DSN1SMFP

The DSN1SMFP utility processes Db2 trace data into reports that are useful for evaluating and auditing the evaluated configuration.

Begin program-specific programming interface information.DSN1SMFP accepts data that SMF collects in standard SMF format and produces from one to eighteen reports. DSN1SMFP accepts all SMF record types, but it processes only type 101 (Db2 Accounting) and 102 (Db2 Performance) records. DSN1SMFP checks each type 101 and 102 record for Db2 audit trace types of theseDb2 trace records:

  • 003: Accounting - DDF Data by Location (security-relevant fields only)
  • 004: Trace Start
  • 005: Trace Stop
  • 023: Utility Start
  • 024: Utility Change
  • 025: Utility End
  • 083: Identify End
  • 106: System Parameters (security-relevant fields only)
  • 140: Audit Authorization Failures
  • 141: Audit DDL Grant/Revoke
  • 142: Audit DDL Create/Alter/Drop
  • 143: Audit First Write
  • 144: Audit First Read
  • 145: Audit DML Statement
  • 269: Trusted Connection
  • 270: Trusted Context
  • 350: SQL Statement
  • 361: Audit Administrative Authorities
  • 362: Trace Start and Stop with AUDITPOLICY.

IFCIDs: Each such trace type is extracted and outputted in report format to a dedicated DD for that trace type.

Important: At a minimum, ensure that the following traces are started when you collect SMF records for input to DSN1SMFP.
Table 1. Traces to start for DSN1SMFP
Trace type Class IFCID
Accounting 1 3
Accounting 1 106
Audit 1 140
Audit 2 141
Audit 3 142
Audit 4 143
Audit 5 144
Audit 6 145
Audit 7 83
Audit 8 23
Audit 8 24
Audit 8 25
Audit 10 269
Audit 10 270
Audit 11 361
Audit   362
Performance 30 350

IFCIDs 4 and 5 are started automatically when you start or stop any other trace, and IFCID 362 is started automatically when you start an audit policy trace.
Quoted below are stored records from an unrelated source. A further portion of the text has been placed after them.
(* ===== verification/Truncate.v ===== *)
(** * llm-compress: the fallback truncator

    zmod/llm-compress/src/compress/truncate.rs. *)

From S2P Require Import Prelude Str Json Protocol CompressConfig Router.

Definition ESC : ascii := "027"%char.

(** The loop of [strip_ansi]; [csi] is set while the bytes of a CSI sequence are skipped. *)
Fixpoint strip_bytes (csi : bool) (bytes : list ascii) : list ascii :=
  match bytes with
  | [] => []
  | b :: r =>
      if csi then
        if in_range 64 126 b then strip_bytes false r else strip_bytes true r
      else if byte_eqb b ESC then
        match r with
        | [] => []
        | b2 :: r2 => if byte_eqb b2 "["%char then strip_bytes true r2 else strip_bytes false r2
        end
      else b :: strip_bytes false r
  end.

Definition strip_ansi (input : string) : string :=
  let out := of_bytes (strip_bytes false (as_bytes input)) in
  if utf8_valid out then out else input.

Definition head_tail_marker (omitted_lines omitted_bytes : nat) : string :=
  "[llm-compress: 略 " +:+ (fmt_nat omitted_lines +:+ (" 行 / " +:+ (fmt_nat omitted_bytes +:+ " 字节]"))).

Definition build_head_tail (lines : list string) (head tail : nat) : string :=
  let n := length lines in
  if n <=? head + tail then join NL lines
  else
    let head_part := take head lines in
    let tail_part := drop (n - tail) lines in
    let omitted := drop head (take (n - tail) lines) in
    let omitted_lines := length omitted in
    let omitted_bytes := sum_len omitted + (if 0 <? omitted_lines then omitted_lines - 1 else 0) in
    join NL (head_part ++ head_tail_marker omitted_lines omitted_bytes :: tail_part).

Definition SUFFIX : string := NL +:+ "[llm-compress: 截断至 max_bytes]".

Definition hard_truncate (text : string) (max_bytes : nat) : string :=
  let budget := max_bytes - String.length SUFFIX in
  cut_at budget text +:+ SUFFIX.

Definition truncate_compress (text : string) (budget : Budget) : CompressOutcome :=
  let cfg := truncate (budget_cfg budget) in
  let cleaned := strip_ansi text in
  let lines := split_char newline cleaned in
  if (length lines <=? head_lines cfg + tail_lines cfg) &&
     (String.length cleaned <=? max_bytes cfg) then Unchanged
  else
    let result := build_head_tail lines (head_lines cfg) (tail_lines cfg) in
    let result := if max_bytes cfg <? String.length result
                  then hard_truncate result (max_bytes cfg) else result in
    if String.length result <? String.length text
    then Compressed result (String.length text - String.length result) true KText
    else Unchanged.

Definition TruncateCompressor : Compressor :=
  {| cname := "truncate"; detect _ _ := Returned true;
     compress text budget := Returned (truncate_compress text budget) |}.

#[global] Instance truncate_ok : CompressorOk TruncateCompressor.
Proof.
  apply compressor_ok_intro. simpl. intros text budget new saved lossy kind Hc. injection Hc.
  unfold truncate_compress. destruct (_ && _); [done|]. cbv zeta.
  match goal with |- context [String.length ?r <? String.length text] =>
    destruct (Nat.ltb_spec (String.length r) (String.length text)) end; [|done].
  intros; simplify_eq. auto.
Qed.

(** ** Escape sequences *)

Lemma strip_bytes_no_esc csi bs : existsb (byte_eqb ESC) (strip_bytes csi bs) = false.
Proof.
  assert (∀ n bs csi, length bs ≤ n → existsb (byte_eqb ESC) (strip_bytes csi bs) = false) as Haux.
  { clear. induction n as [|n IH]; intros [|b r] csi Hn; simpl in *; try done; [lia|].
    destruct csi; [destruct (in_range 64 126 b); apply IH; lia|].
    destruct (byte_eqb b ESC) eqn:E.
    - destruct r as [|b2 r2]; [done|]. simpl in Hn. destruct (byte_eqb b2 _); apply IH; lia.
    - simpl. rewrite IH by lia. apply byte_eqb_false in E.
      rewrite (proj2 (byte_eqb_false ESC b)); [done|congruence]. }
  by apply (Haux (length bs)).
Qed.

Lemma strip_bytes_id bs : existsb (byte_eqb ESC) bs = false → strip_bytes false bs = bs.
Proof.
  induction bs as [|b r IH]; simpl; [done|]. intros [Hb Hr]%orb_false_iff.
  apply byte_eqb_false in Hb. rewrite (proj2 (byte_eqb_false b ESC)) by congruence.
  by rewrite IH.
Qed.

Lemma strip_bytes_length csi bs : length (strip_bytes csi bs) ≤ length bs.
Proof.
  assert (∀ n bs csi, length bs ≤ n → length (strip_bytes csi bs) ≤ length bs) as Haux.
  { clear. induction n as [|n IH]; intros [|b r] csi Hn; simpl in *; try lia.
    destruct csi.
    { destruct (in_range 64 126 b);
        [pose proof (IH r false ltac:(lia))|pose proof (IH r true ltac:(lia))]; lia. }
    destruct (byte_eqb b ESC).
    - destruct r as [|b2 r2]; simpl in *; [lia|].
      destruct (byte_eqb b2 _); [pose proof (IH r2 true ltac:(lia))|pose proof (IH r2 false ltac:(lia))]; lia.
    - simpl. pose proof (IH r false ltac:(lia)). lia. }
  by apply (Haux (length bs)).
Qed.

Lemma strip_ansi_length s : String.length (strip_ansi s) ≤ String.length s.
Proof.
  unfold strip_ansi. destruct (utf8_valid _); [|done].
  rewrite length_of_bytes, <-(length_as_bytes s). apply strip_bytes_length.
Qed.

Lemma strip_ansi_valid s : utf8_valid s = true → utf8_valid (strip_ansi s) = true.
Proof. unfold strip_ansi. by destruct (utf8_valid (of_bytes _)) eqn:E. Qed.

(** Stripping escapes yields either the unchanged input or a text without any
    escape byte; a text that has none is not touched, and stripping twice is stripping
    once. *)
Theorem strip_ansi_spec s :
  (strip_ansi s = s ∨ contains_char ESC (strip_ansi s) = false) ∧
  (contains_char ESC s = false → strip_ansi s = s) ∧
  strip_ansi (strip_ansi s) = strip_ansi s.
Proof.
  assert (∀ t, contains_char ESC t = false → strip_ansi t = t) as Hid.
  { intros t Ht. unfold strip_ansi, contains_char in *. rewrite strip_bytes_id by done.
    rewrite of_as_bytes. by destruct (utf8_valid t). }
  assert (strip_ansi s = s ∨ contains_char ESC (strip_ansi s) = false) as Hor.
  { unfold strip_ansi. destruct (utf8_valid _); [right|by left].
    unfold contains_char. rewrite as_of_bytes. apply strip_bytes_no_esc. }
  split_and!; [done|apply Hid|]. destruct Hor as [Heq|Hno]; [by rewrite !Heq|by apply Hid].
Qed.

(** ** Bounds *)

(** A cut at a newline is a cut between characters. *)
Lemma utf8_valid_cons_nl s : utf8_valid (String newline s) = utf8_valid s.
Proof. done. Qed.

Lemma split_valid s : utf8_valid s = true → Forall (λ x, utf8_valid x = true) (split_char newline s).
Proof.
  unfold utf8_valid at 1. intros Hs. rewrite <-(concat_str_chars s).
  induction (chars s) as [|c cs IH]; [by repeat constructor|]. cbn [forallb] in Hs.
  apply andb_true_iff in Hs as [Hc Hcs]. specialize (IH Hcs). cbn [concat_str foldr].
  fold (concat_str cs). set (t := concat_str cs) in *. clearbody t.
  assert (c = NL ∨ contains_char newline c = false) as Hcase.
  { unfold char_ok in Hc. apply bool_decide_eq_true in Hc.
    destruct c as [|a [|b [|d [|e [|f c]]]]]; try done.
    - destruct (byte_eqb newline a) eqn:E.
      + apply byte_eqb_true in E as <-. by left.
      + right. unfold contains_char. simpl. by rewrite E.
    - right. by apply multibyte_no_newline.
    - right. by apply multibyte_no_newline.
    - right. by apply multibyte_no_newline.
    - apply utf8_width_bounds in Hc. simpl in Hc. lia. }
  destruct Hcase as [->|Hno].
  - constructor; [done|]. exact IH.
  - destruct (split_char newline t) as [|x l] eqn:Ex; [by apply split_char_nonempty in Ex|].
    inversion IH; subst. rewrite (split_char_app_word newline c t x l) by done.
    constructor; [|done]. apply utf8_valid_app; [|done].
    rewrite <-(str_app_nil_r c). apply (utf8_valid_concat [c]). simpl. by rewrite Hc.
Qed.

Lemma fmt_nat_valid n : utf8_valid (fmt_nat n) = true.
Proof.
  assert (∀ s, is_ascii s = true → utf8_valid s = true) as Hascii.
  { induction s as [|a s IH]; [done|]. unfold is_ascii. simpl. intros [Ha Hs]%andb_true_iff.
    change (String a s) with (String a EmptyString +:+ s). apply utf8_valid_app; [|by apply IH].
    unfold utf8_valid. simpl. rewrite Ha. unfold char_ok. simpl. by rewrite Ha. }
  apply Hascii. unfold fmt_nat, is_ascii. unfold pretty, pretty_nat, pretty, pretty_N.
  case_decide; [done|].
  assert (∀ x s, is_ascii s = true → is_ascii (pretty_N_go x s) = true) as Haux.
  { clear. intros x s. revert s. induction (N.lt_wf_0 x) as [x _ IH]; intros s Hs.
    destruct (decide (0 < x)%N).
    - rewrite pretty_N_go_step by done. apply IH; [by apply N.div_lt|].
      unfold is_ascii in *. simpl. rewrite Hs, andb_true_r.
      unfold pretty_N_char. by repeat case_match.
    - assert (x = 0%N) as -> by lia. done. }
  by apply Haux.
Qed.

Lemma head_tail_marker_valid n m : utf8_valid (head_tail_marker n m) = true.
Proof.
  unfold head_tail_marker.
  repeat (apply utf8_valid_app; [first [apply fmt_nat_valid|reflexivity]|]). reflexivity.
Qed.

Lemma build_head_tail_valid ls h t :
  Forall (λ x, utf8_valid x = true) ls → utf8_valid (build_head_tail ls h t) = true.
Proof.
  intros Hl. unfold build_head_tail. destruct (_ <=? _); [by apply join_valid|].
  apply join_valid, Forall_app. split; [by apply Forall_take|].
  constructor; [apply head_tail_marker_valid|by apply Forall_drop].
Qed.

(** A truncated output is within bounds and still text: it is at most
    [max_bytes] long (or just the truncation mark, when even that does not fit), shorter
    than the input, and well-formed UTF-8 if the input was. *)
Theorem truncate_bounds text budget new saved lossy kind :
  truncate_compress text budget = Compressed new saved lossy kind →
  utf8_valid text = true →
  String.length new ≤ max (max_bytes (truncate (budget_cfg budget))) (String.length SUFFIX) ∧
  String.length new + saved = String.length text ∧ 0 < saved ∧ utf8_valid new = true.
Proof.
  unfold truncate_compress. destruct (_ && _); [done|]. cbv zeta.
  set (cfg := truncate (budget_cfg budget)).
  set (r := build_head_tail _ _ _).
  intros Hc Hv.
  assert (utf8_valid r = true) as Hr
    by (apply build_head_tail_valid, split_valid, strip_ansi_valid, Hv).
  assert (utf8_valid (hard_truncate r (max_bytes cfg)) = true) as Hh.
  { unfold hard_truncate. apply utf8_valid_app; [by apply cut_at_valid|reflexivity]. }
  assert (String.length (hard_truncate r (max_bytes cfg)) ≤ max (max_bytes cfg) (String.length SUFFIX)) as Hl.
  { unfold hard_truncate. rewrite str_len_app.
    destruct (cut_at_spec (max_bytes cfg - String.length SUFFIX) r) as (k & _ & Hk & _). lia. }
  destruct (Nat.ltb_spec (max_bytes cfg) (String.length r)).
  - destruct (Nat.ltb_spec (String.length (hard_truncate r (max_bytes cfg))) (String.length text)); [|done].
    simplify_eq. split_and!; [done|lia|lia|done].
  - destruct (Nat.ltb_spec (String.length r) (String.length text)); [|done].
    simplify_eq. split_and!; [lia|lia|lia|done].
Qed.

Definition small_budget : Budget :=
  {| budget_cfg := {| c_enabled := true; per_item_min_bytes := 1;
       truncate := {| head_lines := 1; tail_lines := 1; max_bytes := 60 |};
       json := JsonCfg_default; diff := DiffCfg_default; log := LogCfg_default;
       preprocess := PreprocessCfg_default; search := SearchCfg_default;
       protect := ProtectCfg_default; ccr := CcrCfg_default |};
     budget_cmd := None |}.

Definition long_text : string :=
  join NL ["first"; "a long line in the middle"; "行行行行行行行行行行行行"; "last"].

Lemma truncate_bounds_witness :
  ∃ new saved, truncate_compress long_text small_budget = Compressed new saved true KText ∧
    String.length new ≤ 60 ∧ utf8_valid new = true.
Proof.
  destruct (truncate_compress long_text small_budget) as [new saved lossy kind|] eqn:E.
  - destruct (truncate_bounds long_text small_budget new saved lossy kind E eq_refl)
      as (Hl & _ & _ & Hv).
    exists new, saved. vm_compute in E. injection E as <- <- <- <-. split_and!; [reflexivity|exact Hl|exact Hv].
  - vm_compute in E. discriminate E.
Defined.

(** The head, a mark that counts the omitted lines and bytes, and the tail. *)
Example build_head_tail_example :
  build_head_tail ["a"; "bb"; "ccc"; "d"] 1 1 =
  join NL ["a"; "[llm-compress: 略 2 行 / 6 字节]"; "d"].
Proof. vm_compute. reflexivity. Qed.

(** An escape byte in front of a multi-byte character: one byte of the character goes
    with it, the rest is no UTF-8, and the whole input comes back with its colours. *)
Theorem strip_ansi_falls_back :
  let input := (String ESC "[0mx" +:+ String ESC "行")%string in
  utf8_valid input = true ∧ strip_ansi input = input ∧
  utf8_valid (of_bytes (strip_bytes false (as_bytes input))) = false.
Proof. repeat split; vm_compute; reflexivity. Qed.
DSN1SMFP also counts and reports the following values in the end-of-job summary:
  • Total SMF records that are read
  • Total SMF type 101 records
  • Total SMF type 102 records
  • Separate totals for IFCID 0003, 0004, 0005, 0023, 0024, 0025, 0083, 0106, 0140, 0141, 0142, 0143, 0144, 0145, 0269, 0270, 0350, 0361, 0362, and other IFCID records that are read
  • Separate totals for formatted IFCID 0003, 0004, 0005, 0023, 0024, 0025, 0083, 0106, 0140, 0141, 0142, 0143, 0144, 0145, 0269, 0270, 0350, 0361, 0362 records that are written
  • Total formatted records that are written
You can allocate each output DD of interest to a print device, data set, or held output.

DSN1SMFP loads an application defaults module to obtain the EBCDIC CCSID for conversion of Unicode-encoded strings. That application defaults module is DSNHDECP, unless you specify PARM='DECP(decp-name)' when you invoke DSN1SMFP. You need to ensure that the library where the application defaults module resides (typically prefix.SDSNEXIT) is available and allocated ahead of prefix.SDSNLOAD in the JOBLIB or STEPLIB DD concatenation.

When DSN1SMFP encounters an IFCID 0106 trace record, if the EBCDIC CCSID that is used by Db2 does not agree with the CCSID that is loaded from DSNHDECP, DSN1SMFP reports a warning message and ends with a minimum return code of 4.

End program-specific programming interface information.